Les éboueurs, pos­tiers, agri­culteurs, infir­mier(e) s, pay­sans seront peu nom­breux à lire AOC et à répon­dre au ques­tion­naire. En pra­ti­que, la démar­che pro­po­sée revient à deman­der à ceux qui comme moi peu­vent tra­vailler à domi­cile et tou­chent leur salaire de dési­gner parmi ceux dont le tra­vail s’est arrêté et qui tou­chent au mieux le chô­mage par­tiel, les­quels doi­vent dis­pa­raî­tre, avec des mesu­res d’accom­pa­gne­ment bien sûr.

Loin d’y voir un renou­vel­le­ment de la démo­cra­tie je crains plutôt que la réflexion pro­po­sée n’en mani­feste la régres­sion. Il ne s’agit pas de l’orga­ni­sa­tion d’une déli­bé­ra­tion col­lec­tive sur des solu­tions com­mu­nes, au contraire, chacun est ren­voyé à ses pré­fé­ren­ces indi­vi­duel­les, lais­sant à une auto­rité mys­té­rieuse qui n’est pas dési­gnée, le soin d’arbi­trer entre elles.

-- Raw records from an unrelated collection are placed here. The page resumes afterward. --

(** ** [end] of a block *)
Lemma pop_n_run top : forall ss c, inv locs (top ++ ss) c -> exists c', pop_n (length top) c = Ok (tt, c') /\ inv locs ss c' /\ stable c c'.
Proof.
  induction top as [|s top IH]; intros ss c Hinv.
  - exists c. split; [reflexivity|]. split; [exact Hinv | reflexivity].
  - cbn [app] in Hinv. pose proof (iv_slots _ _ _ Hinv) as Hsl. inversion Hsl as [|x y (t & Ht & _) _ [E1 E2]].
    destruct (Pop_wasm_stk_run locs s (top ++ ss) c t VALTY_UNKNOWN Hinv Ht (or_intror eq_refl)) as (e & c1 & P & _ & V & S & _).
    destruct (IH ss c1 V) as (c' & R & V' & S'). exists c'. cbn [length pop_n]. rewrite (bind_run _ _ _ _ _ P).
    split; [exact R|]. split; [exact V'|]. etransitivity; eassumption.
Qed.

Lemma not_unreachable ss c : inv locs ss c -> bool_decide (se_kind <$> head (cv_stack c) = Some UNREACHABLE_VALUE) = false.
Proof.
  intros Hinv. apply bool_decide_eq_false_2. pose proof (iv_stack _ _ _ Hinv) as H.
  destruct (cv_stack c) as [|e stk], ss as [|s ss]; try easy. destruct H as [(_ & _ & Hk) _]. cbn. intros [= E]. rewrite E in Hk.
  destruct s; [destruct Hk; discriminate | discriminate].
Qed.

(** The labels at the end of a block. *)
Definition end_items (o : WINST_OPCODE) (l l2 : nat) : list ITEM :=
  if bool_decide (o = Else) then [I_label l; I_label l2] else [I_label l].
(** The conversion after the start, up to [finish_function]. *)
Lemma flow_function_run module func p ss fid c0 ps ls res v l0 : let buf := code_bytes (coded p ++ [END]) in
  created func ps ls c0 -> in_order fid (cv_enc c0) -> (forall t, base (ps ++ ls) t <= 126) ->
  U_ENCODER._u_inst_encoder (cv_enc c0) = v ++ [U_CODE_BODY.create l0 (0, 0, 0, 0) 0] ->
  conv_types (sg_results (wf_sig func)) = Ok res -> check_code (ps ++ ls) res 0 0 p [] = Some ss ->
  length res = length ss -> (length ss <= 1)%nat -> code_len p + 2 < 2 ^ 32 -> (labels p <= 512)%nat ->
  exists c1 c2 c4 tab, build_graph buf (insts_at 0 (coded p ++ [END])) c0 = Ok (tt, c1) /\ cv_local_map c1 = cv_local_map c0 /\
    init_locals (drop (length (sg_params (wf_sig func))) (cv_local_map c0)) c1 = Ok (tt, c2) /\
    conv_insts module buf func fid (insts_at 0 (coded p ++ [END])) BLOCK_INSTR_BEGIN c2 = Ok (tt, c4) /\
    cv_enc c4 = app_items (function_items ps ls res p ss)
      (requested (U_CODE_BODY._ubh_code (U_CODE_BODY.create l0 (0, 0, 0, 0) 0)) (cv_enc c0) v (names 1 p) tab) /\ cv_calls c4 = [] /\
    forall t, is_value_type t = true -> exists l, pt_get t (cv_local_tab c4) = Ok l /\ Z.of_nat (length (_content l)) <= 128 /\
      base (ps ++ ls) t + peak_code (ps ++ ls) res t p [] <= RET_REG_NUM + Z.of_nat (length (_content l)).
Proof.
  intros buf Hc0 Hord Hbase Hv Hres Hck Hlr Hss Hlen Hlab. set (b0 := U_CODE_BODY.create l0 (0, 0, 0, 0) 0) in *. pose proof (code_len_nonneg p) as Hp0.
  assert (names_fit (names 1 p)) as Hfit.
  { apply label_names_fit; [|now rewrite length_names]. apply Forall_forall. intros nm H. apply names_elem in H as (x & i & -> & _). eauto. }
  destruct (build_code_graph buf p c0 v b0 (check_code_simple _ _ _ _ _ _ _ Hck) eq_refl (cr_graph _ _ _ _ Hc0) Hv eq_refl eq_refl eq_refl Hlen Hfit)
    as (tab & g & Hg & Hnamed & Hshape & Hend & Hroot).
  set (enc1 := requested (U_CODE_BODY._ubh_code b0) (cv_enc c0) v (names 1 p) tab) in *. set (c1 := set_graph g (set_enc enc1 c0)) in *.
  pose proof Hc0 as [P1 P2 T K G S C R B].
  assert (inv (ps ++ ls) [] c1) as Hinv1 by (apply inv_graph, inv_enc, inv_start; assumption).
  assert (in_order fid enc1) as Hord1 by (eapply in_order_requested; eauto).
  assert (NoDup (names 1 p)) as Hnd by (apply names_NoDup; lia).
  set (b1 := U_CODE_BODY.mk (U_CODE_BODY._ubh_code b0) [] (replicate (length (names 1 p)) UNINIT_LABEL_IDX) tab).
  assert (U_ENCODER._u_inst_encoder enc1 = v ++ [b1]) as Hv1 by reflexivity.
  assert (current_body fid enc1) as Hcur1 by (eapply in_order_body; eauto).
  assert (ready fid (names 1 p) enc1) as Hr1.
  { split; [exact Hcur1|]. exists v, b1. split; [exact Hv1|]. split; [exact Hnamed | apply length_replicate]. }
  destruct (init_locals_run ps ls (drop (length (sg_params (wf_sig func))) (cv_local_map c0)) (length ps) ls c1 Hinv1 (proj1 Hcur1)) as (e2 & Hin & Cin).
  { rewrite <- (conv_types_length _ _ P1). exact K. }
  { rewrite length_drop, <- (conv_types_length _ _ P1), (tf_map _ _ T), length_app. lia. }
  { intros k t Hk. assert ((ps ++ ls) !! (length ps + k)%nat = Some t) as Ht
      by (rewrite lookup_app_r by lia; now replace (length ps + k - length ps)%nat with k by lia).
    split; [exact Ht|]. destruct (tf_reg _ _ T _ _ Ht) as [kd Hkd]. exists kd. rewrite lookup_drop, <- (conv_types_length _ _ P1). exact Hkd. }
  set (c2 := set_enc e2 c1) in *. pose proof (converted_became 1 1 _ _ _ Cin) as B2.
  destruct (code_run (ps ++ ls) res module buf func fid (names 1 p) Hnd Hres p 0%nat 1 0 [] 0%nat [] ss 0%nat c2 Hck) as (c3 & R3 & V3 & C3 & K3).
  { split; [apply inv_enc; exact Hinv1 | eapply ready_became; [exact B2 | exact Hr1] | exact I | exact Hshape]. }
  { split; cbn [length]; [lia | lia | lia | constructor | lia]. }
  { exists (coded_bytes END). unfold buf. now rewrite code_bytes_app. }
  pose proof (ready_became _ _ _ _ _ _ _ C3 (ready_became _ _ _ _ _ _ _ B2 Hr1)) as Hr3. pose proof (bc_graph _ _ _ _ _ C3) as Kg.
  destruct (conv_last_run module buf func fid (ps ++ ls) ss c3 (length (code_bytes (coded p))) (1 + code_len p) V3 (rd_current _ _ _ Hr3)) as (c4 & R4 & C4 & L4).
  { eapply at_stmt_kept; [exact Kg | exact Hend]. }
  { lia. }
  { destruct Hroot as (s & Hs & Es). pose proof (Stmt_id_lookup g s Hs) as H0.
    assert (core <$> _stmts (cv_graph c3) !! 0%nat = Some root_stmt) as H3 by (rewrite (gk_core _ _ _ _ Kg); change (cv_graph c2) with g; now rewrite H0, <- Es).
    apply fmap_Some in H3 as (s3 & Hs3 & E3). exists s3. split; [exact (Stmt_id_run _ 0 s3 Hs3) | now symmetry]. }
  { rewrite <- (conv_types_length _ _ Hres). exact Hlr. }
  { exact Hss. }
  exists c1, c2, c4, tab. split; [exact Hg|]. split; [reflexivity|]. split; [exact Hin|]. split; [|split; [|split]].
  - change BLOCK_INSTR_BEGIN with 1. rewrite insts_at_app, (conv_insts_app _ _ _ _ _ _ _ _ _ R3), insts_at_length, code_len_coded. exact R4.
  - rewrite (bc_enc _ _ _ _ _ C4), (bc_enc _ _ _ _ _ C3), (bc_enc _ _ _ _ _ B2), <- !app_items_app. reflexivity.
  - rewrite (bc_calls _ _ _ _ _ C4), (bc_calls _ _ _ _ _ C3). exact C.
  - intros t Ht. destruct (pt_get_value t (cv_local_tab c4) Ht) as [l Hl]. exists l. split; [exact Hl|].
    rewrite L4 in Hl. split; [exact (ti_small _ _ _ _ (iv_tabs _ _ _ V3 t l Hl)) | exact (K3 t l Hl)].
Qed.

L’auto­rité qui à toutes les chan­ces de s’impo­ser comme le véri­ta­ble arbi­tre pour­rait bien être encore une fois l’économie. La crise économique vio­lente que nous allons vivre risque de conduire à des arbi­tra­ges sévè­res entre les acti­vi­tés qui doi­vent dis­pa­raî­tre parce qu’elles ne sont pas ren­ta­bles et celles qui seront pré­ser­vées parce qu’elles sont pro­fi­ta­bles. Il ne sera pas tenu compte des pré­fé­ren­ces indi­vi­duel­les et s’il n’y a pas de mou­ve­ment col­lec­tif pour s’y oppo­ser, ce sont encore une fois les inté­rêts des plus fai­bles, qui ne sont pas néces­sai­re­ment les moins utiles comme nous l’avons bru­ta­le­ment cons­taté ces der­niè­res semai­nes, qui seront frap­pés de plein fouet.